* _EXERCISE GOAL_: The line with "From S2P Require Import Prelude", the line with "#[local] Abbreviation view", and all lines between them in the material below: return these exactly, and no others.

* _PROVIDED DATA_:
(* ===== verification/ClusterRefinement.v ===== *)
(** * The cluster refines the protocol

    The relation between a cluster and a state of the protocol of [Agreement],
    and the steps of the protocol that a node's turn takes: its term and vote,
    the terms it wins, its log, its acknowledgements, its commit index. *)
From S2P Require Import Prelude Errors Eraftpb ProtoConf Util Unstable Storage RaftLog RaftLogSpec Quorum.
From S2P Require Import Inflights Progress Tracker ConfChange ReadOnly Config Witness Raft RaftFrame RaftElection.
From S2P Require Import Cluster RaftPromotion RaftReplication RaftLogSteps RaftCommit ClusterLog.
From S2P Require Import RaftVoices RaftStore RaftSpeech RaftTurns RaftHostTurns Agreement AgreementMoves FullLog ClusterAgreement.

#[local] Abbreviation committed r := (RaftLog.committed (Raft.raft_log r)).
#[local] Abbreviation persisted r := (RaftLog.persisted (Raft.raft_log r)).
#[local] Abbreviation view r := (log_view (Raft.raft_log r)).
#[local] Abbreviation last_of r := (vlast (log_view (Raft.raft_log r))).
#[local] Abbreviation disk_of r := (st_view (RaftLog.store (Raft.raft_log r))).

* _WRITTEN SOLUTION_:
From S2P Require Import Prelude Errors Eraftpb ProtoConf Util Unstable Storage RaftLog RaftLogSpec Quorum.
From S2P Require Import Inflights Progress Tracker ConfChange ReadOnly Config Witness Raft RaftFrame RaftElection.
From S2P Require Import Cluster RaftPromotion RaftReplication RaftLogSteps RaftCommit ClusterLog.
From S2P Require Import RaftVoices RaftStore RaftSpeech RaftTurns RaftHostTurns Agreement AgreementMoves FullLog ClusterAgreement.

#[local] Abbreviation committed r := (RaftLog.committed (Raft.raft_log r)).
#[local] Abbreviation persisted r := (RaftLog.persisted (Raft.raft_log r)).
#[local] Abbreviation view r := (log_view (Raft.raft_log r)).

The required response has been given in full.